(Collected data entries)
Lemma ring_newest (rs rs' : RingStore.RingStore Uuid DateTime) fresh msg out e :
  StoreRun.store_wf rs → Ring.next_seq (Core.ring (RingStore.core rs)) < u64_max →
  0 < Ring.depth (Core.ring (RingStore.core rs)) →
  RingStore.store_append rs fresh msg = Returns (rs', out) →
  envelope_on fresh (RingStore.st_address rs) msg = Returns e →
  RingStore.retained_tail rs' 1 = [Ring.mkRetained (committed_seq (ao_committed out)) e].
Proof.
  intros Hwf Hmax Hdep Ha He. apply ring_append in Ha as (e'&He'&Hwf'&_&Hring&->); [|done..].
  assert (e' = e) as ->.
  { unfold envelope_on, surface_feed_envelope in He. unfold RingStore.envelope_of in He'.
    destruct (ns_to_utc _); [|done]. simpl in *. congruence. }
  unfold RingStore.retained_tail. destruct (StoreRun.swf_core _ Hwf) as [Hrg _ _ _], (StoreRun.swf_core _ Hwf') as [Hrg' _ _ _].
  rewrite Cursor.tail_drop, Hring, Ring.append_spec by done. simpl. set (es := Ring.entries _).
  replace (N.to_nat (len es + 1 - Ring.depth (Core.ring (RingStore.core rs))))
    with (length es - (N.to_nat (Ring.depth (Core.ring (RingStore.core rs))) - 1))%nat by (unfold len; lia).
  rewrite drop_app_le by lia. set (es' := drop _ es). unfold len.
  replace (N.to_nat (N.of_nat (length (es' ++ [Ring.mkRetained (Ring.next_seq (Core.ring (RingStore.core rs))) e])) - 1))
    with (length (es' ++ [Ring.mkRetained (Ring.next_seq (Core.ring (RingStore.core rs))) e]) - 1)%nat by lia.
  apply tail_one.
Qed.

(** *** What the router is told *)

Definition feed_call (e : MessageEnvelope Uuid DateTime) (s : N) (t : AttachFeedTarget) : RouterCall Uuid DateTime :=
  if ft_push_enabled t then Deliver (ft_kind t) e s else DeliverContext (ft_kind t) e s.

Lemma fan_out_called m ts e s : called (fan_out_attach_feed m ts e s) = called m ++ (feed_call e s <$> ts).
Proof.
  unfold fan_out_attach_feed. revert m. induction ts as [|t ts IH]; intros m; simpl; [by rewrite app_nil_r|].
  rewrite IH. simpl. by rewrite <-app_assoc.
Qed.

Definition is_alarm (c : RouterCall Uuid DateTime) : Prop := match c with RaiseAlarm _ _ _ => True | _ => False end.

(** More was told, all of it alarms. *)
Definition alarmed m m' : Prop := ∃ l, called m' = called m ++ l ∧ Forall is_alarm l.
#[local] Instance alarmed_preorder : PreOrder alarmed.
Proof.
  split; [intros m; exists []; by rewrite app_nil_r|]. intros a b c (l&Hl&Fl) (k&Hk&Fk). exists (l ++ k).
  rewrite Hk, Hl, app_assoc. split; [done|by apply Forall_app].
Qed.

Lemma events_alarmed m entry evs m' : enact_overflow_events m entry evs = Returns m' → alarmed m m'.
Proof.
  apply fold_Returns; [apply _|]. intros m1 ev m2 He. unfold enact_overflow_event in He. returned.
  assert (Hn : ∀ c s l n, enact_overflow_noise m1 c s l n = Returns m2 → alarmed m1 m2).
  { intros c s l n. unfold enact_overflow_noise. destruct (n =? 0); [by intros [= <-]|]. intros Hl. returned.
    destruct l; returned; [done|exists []; by rewrite app_nil_r|eexists; by split; [|constructor; [|constructor]]]. }
  split_on He; returned; [by eapply Hn|done|]. split_on He; returned; done.
Qed.

Lemma spend_called m r o p s ad m' paid : spend m r o p s ad = Returns (m', paid) → called m' = called m.
Proof.
  intros (ab&rb&rl&Hsp)%Gated.spend_spec. destruct paid as [rem|e].
  - destruct o as [c|]; [by destruct Hsp as (?&?&_&_&_&->)|by destruct Hsp as [_ ->]].
  - destruct Hsp as [_ [->|(?&?&_&_&_&->)]]; done.
Qed.

Lemma append_called m h fresh msg m' out : dyn_append m h fresh msg = Returns (m', out) → called m' = called m.
Proof. destruct h; simpl; [unfold on_table|unfold on_ring]; intros Ha; by returned. Qed.

(** *** One commit *)

(** The append, read back through the handle. *)
Lemma append_newest m entry h fresh msg m' out e :
  bus_wf m → room m → handle_of m entry h → msg_times msg → dyn_append m h fresh msg = Returns (m', out) →
  channel_retain_depth (resolved_channel entry) ≠ Bounded 0 →
  (∀ t, nm_reply_to msg = Some t → Db.ch_address <$> Db.channels (db m) !! target_uuid t = Some (target_address t)) →
  from_option (λ t, timestamp_subsec_nanos t = 0) True (nm_delivery_deadline msg) →
  envelope_on fresh (address entry) msg = Returns e →
  committed_uuid (ao_committed out) = fresh ∧
  newest_retained m' h = Returns [(committed_seq (ao_committed out), e)].
Proof.
  intros Hwf [Hrt Hrr] Hh Hts Ha Hdep Hrep Hdd He. destruct h as [st|u]; simpl in *.
  - destruct Hh as [Hu (c&Hc&Hca)]. rewrite <-Hu in Hc. unfold on_table in Ha. returned.
    rename select (DbStore.append _ _ _ _ = _) into Happ. rewrite <-Hca in He. simpl. split.
    + eapply table_append in Happ as (_&_&->&_); [done|by apply Hwf|done|done|by eapply Hrt].
    + eapply table_newest; try done; [by apply Hwf|by eapply Hrt].
  - destruct Hh as [-> (rs&Hrs&Hra&Hrd)]. unfold on_ring, ring_store in Ha. rewrite Hrs in Ha.
    cbn [rust_expect mbind panics_bind] in Ha. rewrite bind_Returns in Ha. destruct Ha as ([rs' o]&Hop&[= <- <-]).
    pose proof (StoresRun.rwf_stores _ (bw_rings _ Hwf) _ _ Hrs) as (_&_&Hswf). destruct (Hrr _ _ Hrs) as [Hn _].
    split; [by apply ring_append in Hop as (?&_&_&_&_&->)|].
    unfold ring_store, RingStores.get. simpl. rewrite lookup_insert_eq. simpl. rewrite <-Hra in He.
    erewrite ring_newest; try done. by apply Hrd.
Qed.
(** C18: (publish) an attacher's flush lands in call order, each entry on the channel it
    names, and accounts for every entry, whatever else the process does while it waits: the
    durable entries kept are rows appended to the log it found under the lock, in call order,
    each on the channel its address named when the flush began, with the entry's id, stamp,
    body, urgency and release and the attacher's identity; the others kept are taken in call
    order by the rings it found, each by the ring of the channel its address names there, as
    an envelope of that channel; and its answer is exactly how many of the entries are in
    neither. *)
Theorem flush_lands_in_call_order lock_wait ring_wait m scope attribution sender es posture m' n :
  scope_principal scope attribution = Returns sender →
  publish_batch_from_attacher lock_wait ring_wait m scope attribution es posture = Returns (m', n) → es ≠ [] →
  ∃ mid kept rows kept_r,
    kept `sublist_of` es ∧ kept_r `sublist_of` es ∧ n + len kept + len kept_r = len es ∧
    Db.messages (db mid) = Db.messages (db (lock_wait m)) ++ rows ∧
    Forall2 (row_carries (directory m) (server_source (lock_wait m)) sender) kept rows ∧
    config mid = config (lock_wait m) ∧ ring_stores mid = ring_stores (lock_wait m) ∧
    db m' = db (ring_wait mid) ∧
    lands (directory (ring_wait mid)) (server_source (ring_wait mid)) sender (ring_stores (ring_wait mid)) kept_r (ring_stores m').
Proof.
  intros Hs Hb Hne. unfold publish_batch_from_attacher in Hb.
  assert (Hb' := Hb). destruct es as [|e0 es0]; [done|]. remember (e0 :: es0) as es eqn:Hes. clear Hb'.
  rewrite bind_Returns in Hb. destruct Hb as (policy&_&Hb). rewrite Hs in Hb. cbn [mbind panics_bind] in Hb.
  rewrite bind_Returns in Hb. destruct Hb as (sp&Hsp&Hb). apply split_batch_splits in Hsp as [Hc Hd Hn Hda Hna].
  rewrite bind_Returns in Hb. destruct Hb as (f&Hf&Hb).
  apply (durable_half (directory m)) in Hf as (Hcf&Hrf&kept&rows&Hk&Hm&Hrows&Hcount); [|done]. simpl in *.
  rewrite bind_Returns in Hb. destruct Hb as ([[m1 cache] refused]&Hr&[= <- <-]).
  apply ring_half in Hr as (Hc1&Hd1&kept_r&Hkr&Hl&Hcr); [|by apply map_Forall_empty].
  pose proof (fan_out_feeds_quiet (fl_messenger f) (fl_feeds f)) as Hq.
  exists (fan_out_feeds (fl_messenger f) (fl_feeds f)), kept, rows, kept_r.
  rewrite (q_db _ _ Hq), (q_rings _ _ Hq). split_and!.
  - by etrans.
  - by etrans.
  - unfold len in *. simpl in *. lia.
  - done.
  - done.
  - by rewrite (quiet_config _ _ Hq).
  - done.
  - simpl. rewrite (foldl_frame _ db); done.
  - simpl. rewrite (foldl_frame _ ring_stores); done.
Qed.

(** Among other entries, a gone one changes the answer and nothing else. *)
Lemma flush_skips lock_wait ring_wait m scope attribution sender policy (e : AttachBatchPublish DateTime * Uuid) es1 es2 :
  reg_policy <$> registration (targets m) (for_attach scope) = Some policy →
  scope_principal scope attribution = Returns sender → gone_before m policy e → es1 ++ es2 ≠ [] →
  publish_batch_from_attacher lock_wait ring_wait m scope attribution (es1 ++ e :: es2) MissingRace =
    ('(m', n) ← publish_batch_from_attacher lock_wait ring_wait m scope attribution (es1 ++ es2) MissingRace;
     Returns (m', n + 1)).
Proof.
  intros Hp Hs Hg Hne. unfold publish_batch_from_attacher.
  destruct (es1 ++ e :: es2) as [|x xs] eqn:Hx; [by destruct es1|]. rewrite <-Hx. clear Hx.
  destruct (es1 ++ es2) as [|y ys] eqn:Hy; [done|]. rewrite <-Hy. clear Hy Hne. rewrite Hp, Hs. cbn [mbind panics_bind rust_expect].
  pose proof (split_gone m policy e es1 es2 Hg) as Hsp.
  destruct (split_batch m policy MissingRace (es1 ++ es2)) as [sp|w], (split_batch m policy MissingRace (es1 ++ e :: es2)) as [sp'|w'];
    try done; [|simpl in Hsp; by rewrite Hsp].
  destruct Hsp as (Hd&Hn&Hv). cbn [mbind panics_bind]. rewrite Hd, Hn.
  pose proof (alike_fold (apply_durable policy MissingRace sender) (apply_durable policy MissingRace sender) flush_more (sp_durable sp)
    (λ f g p, apply_durable_more policy MissingRace sender f g p)
    (Returns (mkFlush (lock_wait m) ∅ [] (sp_vanished sp) [])) (Returns (mkFlush (lock_wait m) ∅ [] (sp_vanished sp') []))) as Hf.
  destruct (foldl _ (Returns (mkFlush _ _ _ (sp_vanished sp) _)) _) as [f|wf], (foldl _ (Returns (mkFlush _ _ _ (sp_vanished sp') _)) _) as [g|wg];
    (specialize (Hf ltac:(by split_and!)); try done); [|simpl in Hf; by rewrite Hf].
  destruct Hf as (Hm&_&Hfe&Hr&Hv'). cbn [mbind panics_bind]. rewrite Hm, Hfe, Hr.
  destruct (foldl _ _ (sp_nondurable sp)) as [[[m1 cache] refused]|]; [|done]. cbn [mbind panics_bind].
  do 2 f_equal. lia.
Qed.
(* ===== verification/_CoqProject ===== *)
-Q . S2P
Prelude.v
PyFloat.v
Grid.v
Random.v
Body.v
Food.v
Render.v
Game.v
Scheduler.v
Typing.v
Abstract.v
Score.v
(* ===== verification/Food.v ===== *)
(** * Food: [SnakeGame.make_food] and its rejection-sampling loop

    [make_food] (src/snake.py, lines 49-56) draws a random cell
    [(random.randrange(self.width), random.randrange(self.height))] and
    draws again while the cell is in [self.snake_body]; the FIXME above
    it says that it never returns when the body fills the grid.

    The loop is modelled twice:
    - [make_food_loop], a [Fixpoint] with fuel that answers [Diverges]
      when the fuel runs out, so that the model computes;
    - [loop_exec], the big-step semantics of the [while] loop, which has
      no derivation for a loop that does not terminate.
    [make_food_loop_refines] shows that the
    two agree: the fuel only ever cuts off executions that [loop_exec]
    does not finish either.  [nth_draw] is the [k]-th cell the generator
    draws; the results state which draw [make_food] returns, that it
    returns as soon as a draw is free, and that it never returns on a
    full board. *)

From S2P Require Import Prelude Grid Random.
Import Grid Random.

Module Food.

Section MakeFood.
Context `{RandomSource R}.
Variables (width height : Z) (snake_body : list cell).

(** [(random.randrange(self.width), random.randrange(self.height))]:
    the x coordinate is drawn first. *)
Definition draw_cell (r : R) : outcome (cell * R) :=
  xr <- py_randrange width r ;;
  yr <- py_randrange height xr.2 ;;
  Returns ((xr.1, yr.1), yr.2).

(** [while food in self.snake_body: food = (...)] *)
Fixpoint make_food_loop (fuel : nat) (food : cell) (r : R) : outcome (cell * R) :=
  if py_in food snake_body then
    match fuel with
    | O => Diverges
    | S fuel' =>
        fr <- draw_cell r ;;
        make_food_loop fuel' fr.1 fr.2
    end
  else Returns (food, r).

Definition make_food (fuel : nat) (r : R) : outcome (cell * R) :=
  fr <- draw_cell r ;;
  make_food_loop fuel fr.1 fr.2.

(** Big-step semantics of the [while] loop. *)
Inductive loop_exec : cell -> R -> outcome (cell * R) -> Prop :=
  | loop_exit food r :
      food ∉ snake_body -> loop_exec food r (Returns (food, r))
  | loop_raise food r e :
      food ∈ snake_body -> draw_cell r = Raises e -> loop_exec food r (Raises e)
  | loop_again food r c r' res :
      food ∈ snake_body -> draw_cell r = Returns (c, r') ->
      loop_exec c r' res -> loop_exec food r res.

(** The [k]-th draw of the generator, counting from 0. *)
Fixpoint nth_draw (k : nat) (r : R) : outcome (cell * R) :=
  match k with
  | O => draw_cell r
  | S k' => fr <- draw_cell r ;; nth_draw k' fr.2
  end.

(** ** Lemmas *)

Lemma draw_cell_ok `{!RandomLaws R} r :
  (0 < width)%Z -> (0 < height)%Z ->
  exists c r', draw_cell r = Returns (c, r') /\ in_grid width height c.
Proof.
  intros Hw Hh. unfold draw_cell.
  destruct (py_randrange_ok width r Hw) as (x & r1 & -> & Hx). simpl.
  destruct (py_randrange_ok height r1 Hh) as (y & r2 & -> & Hy). simpl.
  exists (x, y), r2. split; [done|]. split; simpl; lia.
Qed.

Lemma make_food_loop_S fuel food r :
  make_food_loop (S fuel) food r =
  if py_in food snake_body then (fr <- draw_cell r ;; make_food_loop fuel fr.1 fr.2)
  else Returns (food, r).
Proof. reflexivity. Qed.

Lemma make_food_loop_free fuel food r :
  food ∉ snake_body -> make_food_loop fuel food r = Returns (food, r).
Proof. intros Hf. destruct fuel; simpl; by rewrite (proj2 (py_in_false _ _) Hf). Qed.

Lemma make_food_loop_taken fuel food r :
  food ∈ snake_body ->
  make_food_loop (S fuel) food r = (fr <- draw_cell r ;; make_food_loop fuel fr.1 fr.2).
Proof. intros Hf. simpl. by rewrite (proj2 (py_in_spec _ _) Hf). Qed.

(** More fuel never changes an answer other than [Diverges]. *)
Lemma make_food_loop_mono fuel fuel' food r res :
  fuel <= fuel' -> make_food_loop fuel food r = res -> res <> Diverges ->
  make_food_loop fuel' food r = res.
Proof.
  revert fuel' food r. induction fuel as [|n IH]; intros fuel' food r Hle Hres Hnd.
  - simpl in Hres. destruct (py_in food snake_body) eqn:E; [by subst|].
    subst. apply py_in_false in E. by apply make_food_loop_free.
  - destruct fuel' as [|n']; [lia|].
    rewrite make_food_loop_S in Hres |- *. destruct (py_in food snake_body); [|done].
    destruct (draw_cell r) as [[c r']| |]; simpl in *; [|done..].
    apply IH; [lia|done|done].
Qed.

Lemma make_food_mono fuel fuel' r res :
  fuel <= fuel' -> make_food fuel r = res -> res <> Diverges -> make_food fuel' r = res.
Proof.
  unfold make_food. intros Hle Hres Hnd. destruct (draw_cell r) as [[c r1]| |]; simpl in *; [|done..].
  by apply (make_food_loop_mono fuel).
Qed.

Lemma loop_exec_not_diverges food r res : loop_exec food r res -> res <> Diverges.
Proof. by induction 1. Qed.

Lemma make_food_unfold fuel r :
  make_food fuel r =
  (fr <- draw_cell r ;;
   if py_in fr.1 snake_body then
     match fuel with O => Diverges | S n => make_food n fr.2 end
   else Returns fr).
Proof.
  unfold make_food. destruct (draw_cell r) as [[c r1]| |]; simpl; [|done..].
  destruct fuel; simpl; destruct (py_in c snake_body); done.
Qed.

Lemma nth_draw_in_grid `{!RandomLaws R} k r c r' :
  (0 < width)%Z -> (0 < height)%Z ->
  nth_draw k r = Returns (c, r') -> in_grid width height c.
Proof.
  intros Hw Hh. revert r. induction k as [|k IH]; intros r; simpl;
    destruct (draw_cell_ok r Hw Hh) as (c0 & r1 & -> & Hc0); simpl.
  - by intros [= -> ->].
  - apply IH.
Qed.

(** ** Properties of [make_food] *)

(** The fuelled loop and the [while] loop agree: every answer of
    the fuelled model other than running out of fuel is an execution of
    the loop, and every execution of the loop is computed with enough
    fuel. *)
Theorem make_food_loop_refines food r res :
  loop_exec food r res <-> exists fuel, make_food_loop fuel food r = res /\ res <> Diverges.
Proof.
  split.
  - intros Hex. pose proof (loop_exec_not_diverges _ _ _ Hex) as Hnd.
    cut (exists fuel, make_food_loop fuel food r = res); [intros [n Hn]; eauto|].
    clear Hnd. induction Hex as [food r Hf|food r e Hf Hd|food r c r' res Hf Hd _ [n IH]].
    + exists 0. by apply make_food_loop_free.
    + exists 1. rewrite make_food_loop_taken, Hd by done. done.
    + exists (S n). rewrite make_food_loop_taken, Hd by done. done.
  - intros (fuel & Hrun & Hnd). revert food r Hrun.
    induction fuel as [|n IH]; intros food r Hrun;
      destruct (py_in food snake_body) eqn:E; simpl in Hrun; rewrite E in Hrun;
      try (subst; done); try (apply py_in_false in E; subst; by constructor).
    apply py_in_spec in E.
    destruct (draw_cell r) as [[c r']|e|] eqn:Hd; simpl in Hrun.
    + eapply loop_again; eauto.
    + subst. by apply loop_raise.
    + by subst.
Qed.

(** [make_food] returns the first drawn cell that is not in the
    body: the [k]-th draw, where every earlier draw hit the body. *)
Lemma make_food_first_free_aux fuel r f r' :
  make_food fuel r = Returns (f, r') ->
  exists k, k <= fuel /\ nth_draw k r = Returns (f, r') /\ (f ∉ snake_body) /\
    forall i, i < k -> exists c r'', nth_draw i r = Returns (c, r'') /\ c ∈ snake_body.
Proof.
  revert r. induction fuel as [|n IH]; intros r Hrun; rewrite make_food_unfold in Hrun;
    destruct (draw_cell r) as [[c r1]| |] eqn:Hd; simpl in Hrun; try discriminate;
    destruct (py_in c snake_body) eqn:E; try discriminate.
  - injection Hrun as -> ->. apply py_in_false in E.
    exists 0. split_and!; [lia|done|done|lia].
  - apply IH in Hrun as (k & Hk & Hnth & Hf & Hbefore). apply py_in_spec in E.
    exists (S k). split_and!; [lia|simpl; by rewrite Hd|done|].
    intros [|i] Hi; simpl; rewrite Hd; [by eauto|]. apply Hbefore. lia.
  - injection Hrun as -> ->. apply py_in_false in E.
    exists 0. split_and!; [lia|done|done|lia].
Qed.

(** C6: [make_food] returns the first drawn cell that is not in the
    body: the [k]-th draw, where every earlier draw hit the body. *)
Theorem make_food_first_free fuel r f r' :
  make_food fuel r = Returns (f, r') ->
  exists k, k <= fuel /\ nth_draw k r = Returns (f, r') /\ (f ∉ snake_body) /\
    forall i, i < k -> exists c r'', nth_draw i r = Returns (c, r'') /\ c ∈ snake_body.
Proof. apply make_food_first_free_aux. Qed.

(** the food [make_food] returns is a cell of the grid outside the
    body. *)
Lemma make_food_safe_aux `{!RandomLaws R} fuel r f r' :
  (0 < width)%Z -> (0 < height)%Z ->
  make_food fuel r = Returns (f, r') -> (f ∉ snake_body) /\ in_grid width height f.
Proof.
  intros Hw Hh (k & _ & Hnth & Hf & _)%make_food_first_free_aux.
  split; [done|]. by eapply nth_draw_in_grid.
Qed.

(** C7: the food [make_food] returns is a cell of the grid outside the
    body. *)
Theorem make_food_safe `{!RandomLaws R} fuel r f r' :
  (0 < width)%Z -> (0 < height)%Z ->
  make_food fuel r = Returns (f, r') -> (f ∉ snake_body) /\ in_grid width height f.
Proof. apply make_food_safe_aux. Qed.

Lemma make_food_returns k r c r' :
  nth_draw k r = Returns (c, r') -> c ∉ snake_body ->
  exists f r'', make_food k r = Returns (f, r'').
Proof.
  revert r. induction k as [|k IH]; intros r; rewrite make_food_unfold; simpl;
    destruct (draw_cell r) as [[c0 r1]| |] eqn:Hd; simpl; try done.
  - intros [= -> ->] Hc. rewrite (proj2 (py_in_false _ _) Hc). eauto.
  - intros Hnth Hc. destruct (py_in c0 snake_body); eauto.
Qed.

(** C9: on a board the body fills, [make_food] never returns: the
    fuelled model runs out of fuel whatever the fuel, and the [while]
    loop has no execution from any cell of the grid. *)
Theorem make_food_full_board `{!RandomLaws R} :
  (0 < width)%Z -> (0 < height)%Z ->
  (forall c, in_grid width height c -> c ∈ snake_body) ->
  (forall fuel r, make_food fuel r = Diverges) /\
  (forall c r res, in_grid width height c -> ~ loop_exec c r res).
Proof.
  intros Hw Hh Hfull. split.
  - intros fuel. induction fuel as [|n IH]; intros r; rewrite make_food_unfold;
      destruct (draw_cell_ok r Hw Hh) as (c & r1 & -> & Hc); simpl;
      by rewrite (proj2 (py_in_spec _ _) (Hfull c Hc)).
  - intros c r res Hc Hex. induction Hex as [food r Hf|food r e _ Hd|food r c' r' res _ Hd _ IH].
    + by apply Hf, Hfull.
    + destruct (draw_cell_ok r Hw Hh) as (? & ? & Hd' & _). congruence.
    + apply IH. destruct (draw_cell_ok r Hw Hh) as (? & ? & Hd' & Hin).
      rewrite Hd in Hd'. by injection Hd' as -> ->.
Qed.

(** C8: [make_food] returns as soon as the generator draws a free
    cell: if the [k]-th draw is free, [k] iterations suffice. *)
Theorem make_food_terminates k r c r' :
  nth_draw k r = Returns (c, r') -> c ∉ snake_body ->
  exists f r'', make_food k r = Returns (f, r'').
Proof. apply make_food_returns. Qed.

Lemma make_food_no_raise `{!RandomLaws R} fuel r e :
  (0 < width)%Z -> (0 < height)%Z -> make_food fuel r <> Raises e.
Proof.
  intros Hw Hh. revert r. induction fuel as [|n IH]; intros r; rewrite make_food_unfold;
    destruct (draw_cell_ok r Hw Hh) as (c & r1 & -> & _); simpl;
    destruct (py_in c snake_body); done || apply IH.
Qed.

End MakeFood.

#[export] Hint Constructors loop_exec : snake.

(** ** Witnesses

    A 3x1 grid whose first two cells hold the body: the scripted
    generator draws (0, 0), (1, 0) and then the free cell (2, 0). *)

Import Random.Scripted.

Definition demo_body : list cell := [(0, 0); (1, 0)]%Z.
Definition demo_script : list Z := [0; 0; 1; 0; 2; 0]%Z.

Lemma make_food_first_free_witness :
  exists k, k <= 5 /\ nth_draw 3 1 k demo_script = Returns ((2, 0)%Z, []) /\
    ((2, 0)%Z ∉ demo_body) /\
    forall i, i < k -> exists c r'', nth_draw 3 1 i demo_script = Returns (c, r'') /\ c ∈ demo_body.
Proof. apply (make_food_first_free 3 1 demo_body 5 demo_script). reflexivity. Defined.

Lemma make_food_safe_witness : ((2, 0)%Z ∉ demo_body) /\ in_grid 3 1 (2, 0)%Z.
Proof. apply (make_food_safe 3 1 demo_body 5 demo_script _ []); [lia|lia|reflexivity]. Defined.

Lemma make_food_terminates_witness :
  exists f r'', make_food 3 1 demo_body 2 demo_script = Returns (f, r'').
Proof.
  apply (make_food_terminates 3 1 demo_body 2 demo_script (2, 0)%Z []);
    [reflexivity|eval_decide].
Defined.

Lemma make_food_full_board_witness :
  (forall fuel (r : list Z), make_food 2 1 demo_body fuel r = Diverges) /\
  (forall c (r : list Z) res, in_grid 2 1 c -> ~ loop_exec 2 1 demo_body c r res).
Proof.
  apply (make_food_full_board 2 1 demo_body); [lia|lia|].
  intros [x y] [Hx Hy]; simpl in *.
  assert (y = 0%Z) as -> by lia. assert (x = 0 \/ x = 1)%Z as [-> | ->] by lia; eval_decide.
Defined.

End Food.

Exercise directions: Among the records above, only the lines between the line holding "rewrite bind_Returns in Hb. destruct Hb as ([[m1" and the line holding "pose proof (fan_out_feeds_quiet", inclusive, are to be output, exactly as written.

Task answer:
  rewrite bind_Returns in Hb. destruct Hb as ([[m1 cache] refused]&Hr&[= <- <-]).
  apply ring_half in Hr as (Hc1&Hd1&kept_r&Hkr&Hl&Hcr); [|by apply map_Forall_empty].
  pose proof (fan_out_feeds_quiet (fl_messenger f) (fl_feeds f)) as Hq.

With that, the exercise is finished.